Your assignment:
Of the lines below, write out exactly those from the line with "- etrans; [apply" through the line with "(submitted_quiet command_lost)) as H.", both included, and skip the rest.

Extracted entries:
● ● ● ●
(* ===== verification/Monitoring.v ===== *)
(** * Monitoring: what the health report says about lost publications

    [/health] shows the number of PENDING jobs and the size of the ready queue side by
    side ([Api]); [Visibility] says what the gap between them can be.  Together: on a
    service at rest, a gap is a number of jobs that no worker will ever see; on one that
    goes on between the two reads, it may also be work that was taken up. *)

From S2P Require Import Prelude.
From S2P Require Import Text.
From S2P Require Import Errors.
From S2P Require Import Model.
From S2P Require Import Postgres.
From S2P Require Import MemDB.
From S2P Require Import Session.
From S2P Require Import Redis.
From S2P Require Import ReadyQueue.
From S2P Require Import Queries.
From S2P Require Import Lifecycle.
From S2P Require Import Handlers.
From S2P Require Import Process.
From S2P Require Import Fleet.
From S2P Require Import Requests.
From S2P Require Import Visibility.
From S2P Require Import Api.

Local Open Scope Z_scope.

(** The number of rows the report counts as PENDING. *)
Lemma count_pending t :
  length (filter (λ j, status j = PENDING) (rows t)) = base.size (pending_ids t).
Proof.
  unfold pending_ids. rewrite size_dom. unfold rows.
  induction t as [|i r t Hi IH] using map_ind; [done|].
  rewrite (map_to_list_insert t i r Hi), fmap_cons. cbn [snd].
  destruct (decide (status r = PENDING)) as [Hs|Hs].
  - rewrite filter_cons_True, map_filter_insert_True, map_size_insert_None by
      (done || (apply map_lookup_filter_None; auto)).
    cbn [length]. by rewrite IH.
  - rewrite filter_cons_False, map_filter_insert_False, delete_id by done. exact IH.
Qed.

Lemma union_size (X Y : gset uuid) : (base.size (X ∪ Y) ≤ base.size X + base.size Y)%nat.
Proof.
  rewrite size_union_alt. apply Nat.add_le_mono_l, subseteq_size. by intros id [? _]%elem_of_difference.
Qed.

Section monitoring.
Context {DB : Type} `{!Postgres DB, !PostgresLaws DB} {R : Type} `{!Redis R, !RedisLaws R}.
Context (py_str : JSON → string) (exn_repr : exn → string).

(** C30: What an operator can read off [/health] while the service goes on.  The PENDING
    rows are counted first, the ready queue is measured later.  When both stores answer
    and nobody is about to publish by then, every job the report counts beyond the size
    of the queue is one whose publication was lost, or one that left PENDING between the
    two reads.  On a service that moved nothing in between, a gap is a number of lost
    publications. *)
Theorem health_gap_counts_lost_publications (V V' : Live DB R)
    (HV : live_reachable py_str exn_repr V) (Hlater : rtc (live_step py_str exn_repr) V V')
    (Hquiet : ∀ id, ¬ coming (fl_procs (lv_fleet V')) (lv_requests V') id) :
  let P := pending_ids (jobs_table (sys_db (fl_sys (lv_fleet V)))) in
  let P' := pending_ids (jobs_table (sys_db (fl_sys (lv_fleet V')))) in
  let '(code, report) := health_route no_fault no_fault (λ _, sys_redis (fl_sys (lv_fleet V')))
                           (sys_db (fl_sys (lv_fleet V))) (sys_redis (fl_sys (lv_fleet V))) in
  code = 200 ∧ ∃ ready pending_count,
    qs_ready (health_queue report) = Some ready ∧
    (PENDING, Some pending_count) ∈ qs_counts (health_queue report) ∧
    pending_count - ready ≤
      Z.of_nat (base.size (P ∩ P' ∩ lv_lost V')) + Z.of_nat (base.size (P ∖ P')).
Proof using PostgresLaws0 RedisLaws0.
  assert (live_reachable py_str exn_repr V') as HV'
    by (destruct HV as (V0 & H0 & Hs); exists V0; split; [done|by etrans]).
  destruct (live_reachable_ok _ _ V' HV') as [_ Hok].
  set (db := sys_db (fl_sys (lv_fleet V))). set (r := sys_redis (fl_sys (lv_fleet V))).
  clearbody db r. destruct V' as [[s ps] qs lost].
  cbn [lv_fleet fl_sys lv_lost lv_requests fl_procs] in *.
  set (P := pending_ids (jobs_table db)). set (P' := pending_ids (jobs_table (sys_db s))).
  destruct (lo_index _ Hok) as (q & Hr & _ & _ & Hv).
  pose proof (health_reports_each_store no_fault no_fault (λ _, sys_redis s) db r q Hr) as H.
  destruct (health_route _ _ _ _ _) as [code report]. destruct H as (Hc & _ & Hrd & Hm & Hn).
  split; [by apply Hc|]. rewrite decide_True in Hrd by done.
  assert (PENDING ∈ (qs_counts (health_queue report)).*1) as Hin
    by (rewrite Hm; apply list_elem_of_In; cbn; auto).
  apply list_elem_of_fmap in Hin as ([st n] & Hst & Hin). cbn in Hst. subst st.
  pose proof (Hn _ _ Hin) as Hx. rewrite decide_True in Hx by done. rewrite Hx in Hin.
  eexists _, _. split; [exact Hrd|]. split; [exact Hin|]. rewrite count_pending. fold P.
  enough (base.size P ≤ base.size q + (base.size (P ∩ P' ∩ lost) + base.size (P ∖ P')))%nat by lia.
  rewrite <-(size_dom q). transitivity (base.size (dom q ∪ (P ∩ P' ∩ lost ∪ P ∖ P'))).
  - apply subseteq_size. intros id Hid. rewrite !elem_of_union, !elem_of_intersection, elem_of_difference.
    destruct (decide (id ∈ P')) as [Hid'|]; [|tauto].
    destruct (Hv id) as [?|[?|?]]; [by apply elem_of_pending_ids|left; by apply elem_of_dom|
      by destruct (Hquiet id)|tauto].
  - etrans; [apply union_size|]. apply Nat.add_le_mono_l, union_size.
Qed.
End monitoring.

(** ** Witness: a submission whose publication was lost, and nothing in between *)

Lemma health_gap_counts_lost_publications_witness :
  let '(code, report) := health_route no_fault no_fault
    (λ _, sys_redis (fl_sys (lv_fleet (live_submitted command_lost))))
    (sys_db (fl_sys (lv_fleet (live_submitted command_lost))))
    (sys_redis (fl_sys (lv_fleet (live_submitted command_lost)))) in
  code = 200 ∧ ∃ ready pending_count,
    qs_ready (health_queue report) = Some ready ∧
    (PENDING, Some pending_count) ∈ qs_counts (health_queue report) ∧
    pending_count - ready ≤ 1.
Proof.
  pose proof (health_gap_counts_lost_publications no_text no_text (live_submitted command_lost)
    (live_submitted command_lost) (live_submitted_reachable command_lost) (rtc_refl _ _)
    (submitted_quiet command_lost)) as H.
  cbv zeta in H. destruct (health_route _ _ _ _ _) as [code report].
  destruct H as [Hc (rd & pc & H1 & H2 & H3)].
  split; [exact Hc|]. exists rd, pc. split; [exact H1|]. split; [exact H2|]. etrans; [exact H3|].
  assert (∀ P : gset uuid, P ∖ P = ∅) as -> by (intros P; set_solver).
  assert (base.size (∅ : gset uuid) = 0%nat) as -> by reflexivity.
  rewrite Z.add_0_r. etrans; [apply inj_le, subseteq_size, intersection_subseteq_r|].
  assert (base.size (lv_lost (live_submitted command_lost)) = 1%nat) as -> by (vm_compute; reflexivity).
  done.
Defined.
● ● ● ●
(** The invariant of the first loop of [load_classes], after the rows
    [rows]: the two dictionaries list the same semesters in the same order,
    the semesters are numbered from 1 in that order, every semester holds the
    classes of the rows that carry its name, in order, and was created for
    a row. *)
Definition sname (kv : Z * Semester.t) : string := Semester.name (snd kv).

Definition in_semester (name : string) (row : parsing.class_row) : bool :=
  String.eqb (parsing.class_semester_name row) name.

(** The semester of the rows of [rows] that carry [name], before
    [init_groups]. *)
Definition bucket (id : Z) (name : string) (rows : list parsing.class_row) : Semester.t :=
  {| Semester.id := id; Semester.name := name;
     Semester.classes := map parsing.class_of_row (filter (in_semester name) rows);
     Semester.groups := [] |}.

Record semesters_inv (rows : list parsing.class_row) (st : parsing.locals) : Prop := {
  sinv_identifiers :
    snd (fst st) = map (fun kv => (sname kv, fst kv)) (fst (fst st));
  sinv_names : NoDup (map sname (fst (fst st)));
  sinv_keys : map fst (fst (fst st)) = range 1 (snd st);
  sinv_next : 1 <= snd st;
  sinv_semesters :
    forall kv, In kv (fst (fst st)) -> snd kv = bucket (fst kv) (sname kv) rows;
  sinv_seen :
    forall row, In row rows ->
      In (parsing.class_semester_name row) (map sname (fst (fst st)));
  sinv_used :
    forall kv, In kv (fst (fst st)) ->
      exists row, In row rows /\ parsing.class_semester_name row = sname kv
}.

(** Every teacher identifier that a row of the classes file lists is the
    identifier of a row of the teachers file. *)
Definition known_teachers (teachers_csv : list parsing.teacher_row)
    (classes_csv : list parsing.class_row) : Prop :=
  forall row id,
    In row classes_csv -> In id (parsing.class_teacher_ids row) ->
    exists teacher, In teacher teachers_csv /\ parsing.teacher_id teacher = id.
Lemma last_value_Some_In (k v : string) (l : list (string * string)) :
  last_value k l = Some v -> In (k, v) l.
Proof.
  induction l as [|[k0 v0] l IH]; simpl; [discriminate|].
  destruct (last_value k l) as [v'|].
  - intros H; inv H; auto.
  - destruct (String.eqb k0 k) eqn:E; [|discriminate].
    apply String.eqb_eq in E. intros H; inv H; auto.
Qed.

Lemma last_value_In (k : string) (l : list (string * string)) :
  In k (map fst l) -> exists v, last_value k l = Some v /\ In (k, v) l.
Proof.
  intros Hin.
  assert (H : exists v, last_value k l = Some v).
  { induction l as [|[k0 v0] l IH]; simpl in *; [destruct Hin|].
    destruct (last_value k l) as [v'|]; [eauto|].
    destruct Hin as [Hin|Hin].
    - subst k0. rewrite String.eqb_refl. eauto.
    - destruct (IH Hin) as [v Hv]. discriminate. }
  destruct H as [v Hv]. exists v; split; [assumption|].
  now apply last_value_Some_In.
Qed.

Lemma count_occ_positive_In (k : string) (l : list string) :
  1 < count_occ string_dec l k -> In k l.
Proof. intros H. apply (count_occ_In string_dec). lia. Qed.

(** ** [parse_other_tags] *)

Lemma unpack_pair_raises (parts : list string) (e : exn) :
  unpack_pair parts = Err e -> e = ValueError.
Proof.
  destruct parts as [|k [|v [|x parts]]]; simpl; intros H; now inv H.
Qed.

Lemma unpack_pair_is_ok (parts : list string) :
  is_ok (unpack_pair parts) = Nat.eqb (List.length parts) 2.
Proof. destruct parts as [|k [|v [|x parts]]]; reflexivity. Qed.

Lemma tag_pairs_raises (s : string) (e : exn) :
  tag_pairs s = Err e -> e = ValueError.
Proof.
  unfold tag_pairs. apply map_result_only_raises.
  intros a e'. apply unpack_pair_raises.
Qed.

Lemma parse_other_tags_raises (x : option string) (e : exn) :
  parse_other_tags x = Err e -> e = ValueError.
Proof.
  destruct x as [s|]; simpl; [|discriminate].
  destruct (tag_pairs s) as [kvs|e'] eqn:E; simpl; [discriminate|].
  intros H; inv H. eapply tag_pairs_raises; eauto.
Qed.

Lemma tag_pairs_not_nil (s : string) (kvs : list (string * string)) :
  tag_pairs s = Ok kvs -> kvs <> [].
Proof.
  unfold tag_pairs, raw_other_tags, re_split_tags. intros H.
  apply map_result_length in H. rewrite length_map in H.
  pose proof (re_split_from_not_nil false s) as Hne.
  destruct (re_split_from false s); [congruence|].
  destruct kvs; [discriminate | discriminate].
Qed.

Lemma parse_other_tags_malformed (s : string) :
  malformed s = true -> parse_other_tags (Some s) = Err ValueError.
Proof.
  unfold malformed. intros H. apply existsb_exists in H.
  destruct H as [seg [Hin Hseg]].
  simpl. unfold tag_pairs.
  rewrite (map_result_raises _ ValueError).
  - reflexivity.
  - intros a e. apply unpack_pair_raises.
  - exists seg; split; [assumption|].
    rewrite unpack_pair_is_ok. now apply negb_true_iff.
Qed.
● ● ● ●
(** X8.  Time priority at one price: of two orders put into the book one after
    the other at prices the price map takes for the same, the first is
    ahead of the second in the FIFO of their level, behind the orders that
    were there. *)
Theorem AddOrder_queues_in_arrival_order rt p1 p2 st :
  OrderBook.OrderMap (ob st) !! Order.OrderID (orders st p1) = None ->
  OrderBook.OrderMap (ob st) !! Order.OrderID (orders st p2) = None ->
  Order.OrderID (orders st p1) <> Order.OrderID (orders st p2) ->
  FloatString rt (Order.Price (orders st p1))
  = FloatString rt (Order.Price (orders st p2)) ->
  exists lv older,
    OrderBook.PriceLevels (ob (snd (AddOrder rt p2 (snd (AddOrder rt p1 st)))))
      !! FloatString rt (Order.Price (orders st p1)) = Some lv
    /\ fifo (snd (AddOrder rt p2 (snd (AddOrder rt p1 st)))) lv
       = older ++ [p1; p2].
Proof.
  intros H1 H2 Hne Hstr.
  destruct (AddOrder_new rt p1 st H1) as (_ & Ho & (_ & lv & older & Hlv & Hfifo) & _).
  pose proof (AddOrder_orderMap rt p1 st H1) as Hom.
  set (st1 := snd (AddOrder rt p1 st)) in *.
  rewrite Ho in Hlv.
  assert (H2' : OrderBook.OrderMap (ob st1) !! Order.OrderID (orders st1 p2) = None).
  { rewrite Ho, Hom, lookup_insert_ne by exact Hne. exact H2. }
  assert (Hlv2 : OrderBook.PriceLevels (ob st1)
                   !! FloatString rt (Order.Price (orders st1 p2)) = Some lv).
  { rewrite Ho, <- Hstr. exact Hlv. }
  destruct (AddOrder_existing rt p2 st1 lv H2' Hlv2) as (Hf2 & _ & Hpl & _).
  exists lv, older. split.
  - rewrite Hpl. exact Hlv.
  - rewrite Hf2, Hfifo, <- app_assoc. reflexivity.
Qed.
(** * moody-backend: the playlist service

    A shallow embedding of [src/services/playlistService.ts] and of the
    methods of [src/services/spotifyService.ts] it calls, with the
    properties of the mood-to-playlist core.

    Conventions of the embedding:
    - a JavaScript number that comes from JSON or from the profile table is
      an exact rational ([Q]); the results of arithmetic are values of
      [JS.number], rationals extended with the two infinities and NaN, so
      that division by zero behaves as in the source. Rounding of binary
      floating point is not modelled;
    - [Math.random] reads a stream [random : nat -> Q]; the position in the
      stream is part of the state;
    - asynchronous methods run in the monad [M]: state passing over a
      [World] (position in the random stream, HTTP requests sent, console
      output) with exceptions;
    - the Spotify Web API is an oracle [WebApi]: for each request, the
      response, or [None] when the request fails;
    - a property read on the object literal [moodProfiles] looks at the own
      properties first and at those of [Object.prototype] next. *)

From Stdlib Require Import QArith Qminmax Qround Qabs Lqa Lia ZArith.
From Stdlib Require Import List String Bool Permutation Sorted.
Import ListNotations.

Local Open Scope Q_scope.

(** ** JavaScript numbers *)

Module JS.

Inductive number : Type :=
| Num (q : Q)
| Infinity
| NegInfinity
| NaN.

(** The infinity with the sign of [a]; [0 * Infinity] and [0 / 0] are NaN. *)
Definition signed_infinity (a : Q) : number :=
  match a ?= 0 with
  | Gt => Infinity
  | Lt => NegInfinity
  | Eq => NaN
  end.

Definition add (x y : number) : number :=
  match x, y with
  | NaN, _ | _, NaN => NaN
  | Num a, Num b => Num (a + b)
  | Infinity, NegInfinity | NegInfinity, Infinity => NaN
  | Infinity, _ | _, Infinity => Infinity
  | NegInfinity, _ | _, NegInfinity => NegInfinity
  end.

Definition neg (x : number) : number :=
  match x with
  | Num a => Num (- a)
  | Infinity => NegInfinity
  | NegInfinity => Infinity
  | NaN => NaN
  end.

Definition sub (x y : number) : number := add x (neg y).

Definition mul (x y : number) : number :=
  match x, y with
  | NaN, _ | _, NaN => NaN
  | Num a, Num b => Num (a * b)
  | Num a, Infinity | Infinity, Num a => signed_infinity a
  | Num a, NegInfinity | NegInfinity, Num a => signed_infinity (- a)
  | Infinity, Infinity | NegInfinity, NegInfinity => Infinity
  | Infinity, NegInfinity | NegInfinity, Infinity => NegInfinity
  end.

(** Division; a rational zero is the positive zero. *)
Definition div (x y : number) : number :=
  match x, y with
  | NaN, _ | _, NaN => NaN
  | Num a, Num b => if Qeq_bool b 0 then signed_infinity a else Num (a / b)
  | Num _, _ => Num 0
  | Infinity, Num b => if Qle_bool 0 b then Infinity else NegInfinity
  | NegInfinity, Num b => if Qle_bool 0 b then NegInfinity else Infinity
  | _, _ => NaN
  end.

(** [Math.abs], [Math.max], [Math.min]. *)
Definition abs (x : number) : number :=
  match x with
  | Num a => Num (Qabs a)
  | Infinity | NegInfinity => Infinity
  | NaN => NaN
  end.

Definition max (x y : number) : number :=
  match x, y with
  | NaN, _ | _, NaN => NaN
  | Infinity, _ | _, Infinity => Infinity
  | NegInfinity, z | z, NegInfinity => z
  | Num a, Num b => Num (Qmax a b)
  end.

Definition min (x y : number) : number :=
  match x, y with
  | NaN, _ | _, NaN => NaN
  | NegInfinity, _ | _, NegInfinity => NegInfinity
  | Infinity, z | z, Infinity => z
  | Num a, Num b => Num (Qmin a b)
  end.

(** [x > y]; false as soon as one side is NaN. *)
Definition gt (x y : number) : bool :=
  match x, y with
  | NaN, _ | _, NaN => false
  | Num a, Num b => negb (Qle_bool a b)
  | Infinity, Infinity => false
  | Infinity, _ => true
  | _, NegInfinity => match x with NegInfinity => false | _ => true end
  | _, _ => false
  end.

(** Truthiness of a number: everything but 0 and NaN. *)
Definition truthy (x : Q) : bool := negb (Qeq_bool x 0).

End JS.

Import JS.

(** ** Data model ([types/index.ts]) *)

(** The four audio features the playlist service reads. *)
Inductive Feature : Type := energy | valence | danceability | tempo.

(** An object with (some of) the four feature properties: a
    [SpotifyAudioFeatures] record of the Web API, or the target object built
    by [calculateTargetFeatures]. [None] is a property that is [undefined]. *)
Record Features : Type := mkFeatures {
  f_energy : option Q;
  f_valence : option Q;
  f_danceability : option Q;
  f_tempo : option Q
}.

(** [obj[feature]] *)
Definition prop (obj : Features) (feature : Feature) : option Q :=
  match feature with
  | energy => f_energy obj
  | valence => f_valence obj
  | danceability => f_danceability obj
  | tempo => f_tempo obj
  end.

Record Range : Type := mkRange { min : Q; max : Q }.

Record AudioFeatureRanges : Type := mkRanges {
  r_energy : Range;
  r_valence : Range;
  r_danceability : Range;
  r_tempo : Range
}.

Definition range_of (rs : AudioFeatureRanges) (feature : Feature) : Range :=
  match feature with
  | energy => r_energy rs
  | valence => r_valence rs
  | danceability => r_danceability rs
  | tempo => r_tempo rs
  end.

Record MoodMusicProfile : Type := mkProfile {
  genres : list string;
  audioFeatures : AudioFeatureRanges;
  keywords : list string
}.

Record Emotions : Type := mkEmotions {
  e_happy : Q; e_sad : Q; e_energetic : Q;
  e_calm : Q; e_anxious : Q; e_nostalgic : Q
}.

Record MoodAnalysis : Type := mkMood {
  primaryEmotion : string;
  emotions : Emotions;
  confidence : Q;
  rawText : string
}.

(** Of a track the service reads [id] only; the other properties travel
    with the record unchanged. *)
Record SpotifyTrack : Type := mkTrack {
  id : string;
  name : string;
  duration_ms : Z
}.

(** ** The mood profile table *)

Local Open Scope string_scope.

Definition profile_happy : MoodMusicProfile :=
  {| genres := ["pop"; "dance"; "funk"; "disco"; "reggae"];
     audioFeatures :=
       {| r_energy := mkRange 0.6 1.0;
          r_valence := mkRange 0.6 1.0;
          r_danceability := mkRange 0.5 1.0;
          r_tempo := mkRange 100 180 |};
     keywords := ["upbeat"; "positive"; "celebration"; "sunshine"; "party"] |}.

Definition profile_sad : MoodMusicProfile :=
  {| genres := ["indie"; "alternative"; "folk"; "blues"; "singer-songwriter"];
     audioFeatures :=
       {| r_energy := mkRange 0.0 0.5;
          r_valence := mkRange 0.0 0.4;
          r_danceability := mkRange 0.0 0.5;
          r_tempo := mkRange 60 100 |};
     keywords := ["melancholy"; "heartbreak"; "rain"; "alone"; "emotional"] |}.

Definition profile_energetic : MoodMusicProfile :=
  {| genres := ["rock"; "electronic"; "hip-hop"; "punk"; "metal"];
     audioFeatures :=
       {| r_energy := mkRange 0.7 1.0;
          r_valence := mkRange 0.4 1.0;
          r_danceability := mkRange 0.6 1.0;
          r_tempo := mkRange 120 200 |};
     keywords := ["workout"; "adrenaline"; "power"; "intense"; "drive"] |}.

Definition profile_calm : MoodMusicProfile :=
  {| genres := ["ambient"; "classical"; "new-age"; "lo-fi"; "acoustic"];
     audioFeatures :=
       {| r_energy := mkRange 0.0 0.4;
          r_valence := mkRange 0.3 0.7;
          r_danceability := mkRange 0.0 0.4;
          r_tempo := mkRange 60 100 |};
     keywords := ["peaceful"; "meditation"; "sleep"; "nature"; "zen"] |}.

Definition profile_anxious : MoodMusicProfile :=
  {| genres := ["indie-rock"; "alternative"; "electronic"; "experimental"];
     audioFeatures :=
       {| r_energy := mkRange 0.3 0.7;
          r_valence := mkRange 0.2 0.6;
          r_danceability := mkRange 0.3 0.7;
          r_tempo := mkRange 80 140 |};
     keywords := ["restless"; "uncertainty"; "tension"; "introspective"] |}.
● ● ● ●
Response area:
  - etrans; [apply union_size|]. apply Nat.add_le_mono_l, union_size.
Qed.
End monitoring.

(** ** Witness: a submission whose publication was lost, and nothing in between *)

Lemma health_gap_counts_lost_publications_witness :
  let '(code, report) := health_route no_fault no_fault
    (λ _, sys_redis (fl_sys (lv_fleet (live_submitted command_lost))))
    (sys_db (fl_sys (lv_fleet (live_submitted command_lost))))
    (sys_redis (fl_sys (lv_fleet (live_submitted command_lost)))) in
  code = 200 ∧ ∃ ready pending_count,
    qs_ready (health_queue report) = Some ready ∧
    (PENDING, Some pending_count) ∈ qs_counts (health_queue report) ∧
    pending_count - ready ≤ 1.
Proof.
  pose proof (health_gap_counts_lost_publications no_text no_text (live_submitted command_lost)
    (live_submitted command_lost) (live_submitted_reachable command_lost) (rtc_refl _ _)
    (submitted_quiet command_lost)) as H.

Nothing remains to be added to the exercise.